Phosphoglycerate kinase 1 contributes to diabetic kidney disease through enzyme-dependent and independent manners.

Diabetic kidney disease (DKD) is characterized by abnormal metabolic profiles. Metabolomics reveals increased serum levels of 3-phosphoglycerate (3-PG) in DKD patients. The protein expression of phosphoglycerate kinase 1 (PGK1), a key rate-limiting enzyme for 3-PG synthesis, is concomitantly upregulated in DKD patients and mice. The development of DKD is significantly mitigated by renal tubular epithelial cell-specific knockout of PGK1 and robustly worsened by PGK1 overexpression. Mechanistically, PGK1-dependent enzymatic production of 3-PG facilitates DKD through inhibiting GPX1 to activate the NLRP3 inflammasome. PGK1 promotes UNC5CL-mediated inflammation by binding to aldehyde dehydrogenase-1 L1 (Aldh1l1) through its non-enzymatic activity.
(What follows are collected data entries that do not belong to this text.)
(* ===== verification/Telemetry.v ===== *)
(** The NDJSON streams: [core/logger.cpp], [telemetry/metrics_collector.cpp] and
    [telemetry/json_sink.cpp].

    A sink is the sequence of lines written to it; the mutexes make each write one step.
    Numbers are formatted the way [operator<<] formats them in the default stream state,
    dates the way [std::put_time] does in the C locale. *)

From Stdlib Require Import ZArith Lia Ascii String SpecFloat.
From stdpp Require Import base strings numbers pretty list.
From S2P Require Import Prelude Text Float32 Core Scheduler.

Local Open Scope Z_scope.

(** * Formatting numbers *)

(** The character [0x22] as a string. *)
Definition dq : string := String (ascii_of_nat 34) EmptyString.

Definition zeros (n : nat) : string := String.string_of_list_ascii (replicate n "0"%char).

(** At least [w] digits of a nonnegative number. *)
Definition padded (w : nat) (z : Z) : string :=
  let s := pretty z in zeros (w - String.length s) +:+ s.

Definition trim_zeros (s : string) : string :=
  let fix drop_zeros (l : list ascii) :=
    match l with
    | "0"%char :: l' => drop_zeros l'
    | _ => l
    end in
  String.string_of_list_ascii (rev (drop_zeros (rev (String.list_ascii_of_string s)))).

(** Division rounded to nearest, ties to even. *)
Definition div_nearest (n d : Z) : Z :=
  let q := n / d in
  let r := n mod d in
  if 2 * r <? d then q else if d <? 2 * r then q + 1 else if Z.even q then q else q + 1.

(** [num / den >= 10 ^ x]. *)
Definition at_least_pow10 (num den x : Z) : bool :=
  if 0 <=? x then den * 10 ^ x <=? num else den <=? num * 10 ^ (- x).

(** The decimal exponent of a positive binary32 value: these lie between [10^-46] and
    [10^39]. *)
Fixpoint exponent_from (fuel : nat) (x num den : Z) : Z :=
  match fuel with
  | O => x
  | S f => if at_least_pow10 num den x then x else exponent_from f (x - 1) num den
  end.

(** Six significant digits and the exponent of the first. *)
Definition six_digits (num den : Z) : Z * Z :=
  let x := exponent_from 90 39 num den in
  let q := if 5 <? x then div_nearest num (den * 10 ^ (x - 5))
           else div_nearest (num * 10 ^ (5 - x)) den in
  if q =? 10 ^ 6 then (10 ^ 5, x + 1) else (q, x).

Definition with_fraction (int frac : string) : string :=
  let f := trim_zeros frac in
  if decide (f = "") then int else int +:+ "." +:+ f.

(** [%g]: fixed notation for exponents from [-4] to [5]. *)
Definition format_general (num den : Z) : string :=
  let '(q, x) := six_digits num den in
  if (x <? -4) || (6 <=? x) then
    let e := Z.abs x in
    with_fraction (pretty (q / 10 ^ 5)) (padded 5 (q mod 10 ^ 5))
      +:+ "e" +:+ (if x <? 0 then "-" else "+") +:+ padded 2 e
  else if 0 <=? x then
    with_fraction (pretty (q / 10 ^ (5 - x))) (padded (Z.to_nat (5 - x)) (q mod 10 ^ (5 - x)))
  else with_fraction "0" (zeros (Z.to_nat (- x - 1)) +:+ pretty q).

(** [std::ostream << float]. *)
Definition show_float (x : float32) : string :=
  match x with
  | S754_zero s => if s then "-0" else "0"
  | S754_infinity s => if s then "-inf" else "inf"
  | S754_nan => "nan"
  | S754_finite s m e =>
      (if s then "-" else "") +:+
      (if 0 <=? e then format_general (Z.pos m * 2 ^ e) 1 else format_general (Z.pos m) (2 ^ (- e)))
  end.

(** * Dates *)

(** The proleptic Gregorian date of a day number, day 0 being 1970-01-01. *)
Definition civil_of_days (days : Z) : Z * Z * Z :=
  let z := days + 719468 in
  let era := z / 146097 in
  let doe := z mod 146097 in
  let yoe := (doe - doe / 1460 + doe / 36524 - doe / 146096) / 365 in
  let doy := doe - (365 * yoe + yoe / 4 - yoe / 100) in
  let mp := (5 * doy + 2) / 153 in
  let d := doy - (153 * mp + 2) / 5 + 1 in
  let m := if mp <? 10 then mp + 3 else mp - 9 in
  ((if m <=? 2 then 1 else 0) + yoe + era * 400, m, d).

(** [std::put_time(std::gmtime(&t), "%FT%T")]. *)
Definition format_utc (t : Z) : string :=
  let '(y, m, d) := civil_of_days (t / 86400) in
  let s := t mod 86400 in
  pretty y +:+ "-" +:+ padded 2 m +:+ "-" +:+ padded 2 d +:+ "T" +:+
  padded 2 (s / 3600) +:+ ":" +:+ padded 2 (s / 60 mod 60) +:+ ":" +:+ padded 2 (s mod 60).

(** * Sinks *)

Record JsonFileSink := mkFileSink {
  sink_path : string;
  max_file_size_bytes_ : Z;
  max_files_ : Z;
  is_open : bool;
  contents : string;
  current_size_ : Z
}.

(** What the file system answers the constructor: [create_directories] throws, or the file
    cannot be opened, or it is opened for appending to what it holds. *)
Inductive file_answer :=
  | DirectoryFails
  | OpenFails
  | Opens (existing : string).

(** [None] when the constructor throws. *)
Definition new_file_sink (dir prefix : string) (size_mb files : Z) (answer : file_answer) : option JsonFileSink :=
  let sink opened existing :=
    mkFileSink (dir +:+ "/" +:+ prefix +:+ ".ndjson") (u32 (u32 (size_mb * 1024) * 1024)) files opened existing 0 in
  match answer with
  | DirectoryFails => None
  | OpenFails => Some (sink false EmptyString)
  | Opens existing => Some (sink true existing)
  end.

(** A new metrics file in [/var/log]. *)
Definition fresh_metrics : JsonFileSink := mkFileSink "/var/log/metrics.ndjson" (50 * 1024 * 1024) 5 true EmptyString 0.

(** [rotate_if_needed] does nothing on either side of its test. *)
Definition rotate_if_needed (s : JsonFileSink) : JsonFileSink :=
  if current_size_ s <? max_file_size_bytes_ s then s else s.

Definition write_line (line : string) (s : JsonFileSink) : JsonFileSink :=
  let s := rotate_if_needed s in
  if is_open s then
    mkFileSink (sink_path s) (max_file_size_bytes_ s) (max_files_ s) true
      (contents s +:+ line +:+ newline) (u64 (current_size_ s + (Z.of_nat (String.length line) + 1)))
  else s.

(** The destructor flushes and closes. *)
Definition close_file_sink (s : JsonFileSink) : JsonFileSink :=
  mkFileSink (sink_path s) (max_file_size_bytes_ s) (max_files_ s) false (contents s) (current_size_ s).

(** [ILogSink] and its implementations; what [std::cout] has received is kept. *)
Inductive ILogSink :=
  | FileSink (f : JsonFileSink)
  | StdoutSink (out : string)
  | NullSink.

Definition sink_write (line : string) (s : ILogSink) : ILogSink :=
  match s with
  | FileSink f => FileSink (write_line line f)
  | StdoutSink out => StdoutSink (out +:+ line +:+ newline)
  | NullSink => NullSink
  end.

(** * Metrics *)

Definition record_resource_snapshot (snap : ResourceSnapshot) : string :=
  "{" +:+ dq +:+ "event" +:+ dq +:+ ":" +:+ dq +:+ "resource_snapshot" +:+ dq
  +:+ "," +:+ dq +:+ "node" +:+ dq +:+ ":" +:+ dq +:+ snap_node_id snap +:+ dq
  +:+ "," +:+ dq +:+ "cpu_pct" +:+ dq +:+ ":" +:+ show_float (cpu_usage_percent snap)
  +:+ "," +:+ dq +:+ "mem_avail_mb" +:+ dq +:+ ":" +:+ pretty (memory_available_bytes snap / (1024 * 1024))
  +:+ "," +:+ dq +:+ "temp_c" +:+ dq +:+ ":" +:+ show_float (cpu_temperature_celsius snap)
  +:+ "," +:+ dq +:+ "throttled" +:+ dq +:+ ":" +:+ (if is_throttled snap then "true" else "false")
  +:+ "}".

Definition reason_code (r : Reason) : Z :=
  match r with
  | LocalCapacity => 0 | LeastLoaded => 1 | ThresholdOffload => 2 | OptimizationResult => 3 | Fallback => 4
  end.

Definition record_scheduling_decision (decision : SchedulingDecision) : string :=
  "{" +:+ dq +:+ "event" +:+ dq +:+ ":" +:+ dq +:+ "scheduling_decision" +:+ dq
  +:+ "," +:+ dq +:+ "task" +:+ dq +:+ ":" +:+ dq +:+ dec_task decision +:+ dq
  +:+ "," +:+ dq +:+ "assigned_to" +:+ dq +:+ ":" +:+ dq +:+ assigned_node decision +:+ dq
  +:+ "," +:+ dq +:+ "reason" +:+ dq +:+ ":" +:+ pretty (reason_code (reason decision))
  +:+ "}".

Definition record_task_event (id : TaskId) (state : TaskState) (duration : Duration) : string :=
  "{" +:+ dq +:+ "event" +:+ dq +:+ ":" +:+ dq +:+ "task_state_change" +:+ dq
  +:+ "," +:+ dq +:+ "task" +:+ dq +:+ ":" +:+ dq +:+ id +:+ dq
  +:+ "," +:+ dq +:+ "state" +:+ dq +:+ ":" +:+ dq +:+ task_state_to_string state +:+ dq
  +:+ "," +:+ dq +:+ "duration_us" +:+ dq +:+ ":" +:+ pretty duration
  +:+ "}".

Definition record_peer_event (peer : NodeId) (event_type : string) : string :=
  "{" +:+ dq +:+ "event" +:+ dq +:+ ":" +:+ dq +:+ "peer_" +:+ event_type +:+ dq
  +:+ "," +:+ dq +:+ "peer" +:+ dq +:+ ":" +:+ dq +:+ peer +:+ dq
  +:+ "}".

Definition record_custom (event json_payload : string) : string :=
  "{" +:+ dq +:+ "event" +:+ dq +:+ ":" +:+ dq +:+ event +:+ dq
  +:+ "," +:+ dq +:+ "data" +:+ dq +:+ ":" +:+ json_payload
  +:+ "}".

(** The calls made on a [MetricsCollector]. *)

Inductive event :=
  | ESnapshot (s : ResourceSnapshot)
  | EDecision (d : SchedulingDecision)
  | ETask (id : TaskId) (st : TaskState) (duration : Duration)
  | EPeer (peer : NodeId) (event_type : string)
  | ECustom (name payload : string).

Definition event_line (e : event) : string :=
  match e with
  | ESnapshot s => record_resource_snapshot s
  | EDecision d => record_scheduling_decision d
  | ETask id st d => record_task_event id st d
  | EPeer p ty => record_peer_event p ty
  | ECustom n p => record_custom n p
  end.

(** * Logger *)

Inductive LogLevel := Debug | Info | Warn | LogError.

Definition level_rank (l : LogLevel) : Z :=
  match l with Debug => 0 | Info => 1 | Warn => 2 | LogError => 3 end.

Definition level_to_string (l : LogLevel) : string :=
  match l with Debug => "debug" | Info => "info" | Warn => "warn" | LogError => "error" end.

(** [now] counts nanoseconds since the epoch. *)
Definition log_line (level : LogLevel) (now : Z) (message : string) : string :=
  let ms := Z.rem (Z.quot now 1000000) 1000 in
  "{" +:+ dq +:+ "level" +:+ dq +:+ ":" +:+ dq +:+ level_to_string level +:+ dq +:+ ","
  +:+ dq +:+ "ts" +:+ dq +:+ ":" +:+ dq
  +:+ format_utc (Z.quot now 1000000000)
  +:+ "." +:+ padded 3 ms
  +:+ "Z" +:+ dq +:+ ","
  +:+ dq +:+ "msg" +:+ dq +:+ ":" +:+ dq +:+ message +:+ dq +:+ "}".

(** The lines [log] writes to the sink. *)
Definition log (min_level level : LogLevel) (now : Z) (message : string) : list string :=
  if level_rank level <? level_rank min_level then [] else [log_line level now message].

Record Logger := mkLogger { logger_sink : ILogSink; min_level_ : LogLevel }.

Definition set_level (l : LogLevel) (lg : Logger) : Logger := mkLogger (logger_sink lg) l.

(** A call of [debug], [info], [warn] or [error] at time [now]. *)
Definition logger_log (level : LogLevel) (now : Z) (message : string) (lg : Logger) : Logger :=
  mkLogger (foldl (fun s l => sink_write l s) (logger_sink lg) (log (min_level_ lg) level now message)) (min_level_ lg).

Record MetricsCollector := mkMetrics { metrics_sink : ILogSink }.

(** The orchestrator's constructor: no sink means the events are discarded. *)
Definition new_metrics (s : option ILogSink) : MetricsCollector := mkMetrics (default NullSink s).

Definition emit (json_line : string) (m : MetricsCollector) : MetricsCollector :=
  mkMetrics (sink_write json_line (metrics_sink m)).

Definition record_event (m : MetricsCollector) (e : event) : MetricsCollector := emit (event_line e) m.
The transcription factor paired box protein 5 (PAX5) mediates the upregulation of PGK1 in DKD. High-throughput screening reveals that C-16 from ChemDiv, the natural product lirinidine, and the Food and Drug Administration (FDA)-approved oxantel pamoate are potent PGK1 antagonists and efficaciously prevent DKD. Overall, blocking PGK1 may be a promising avenue for DKD management.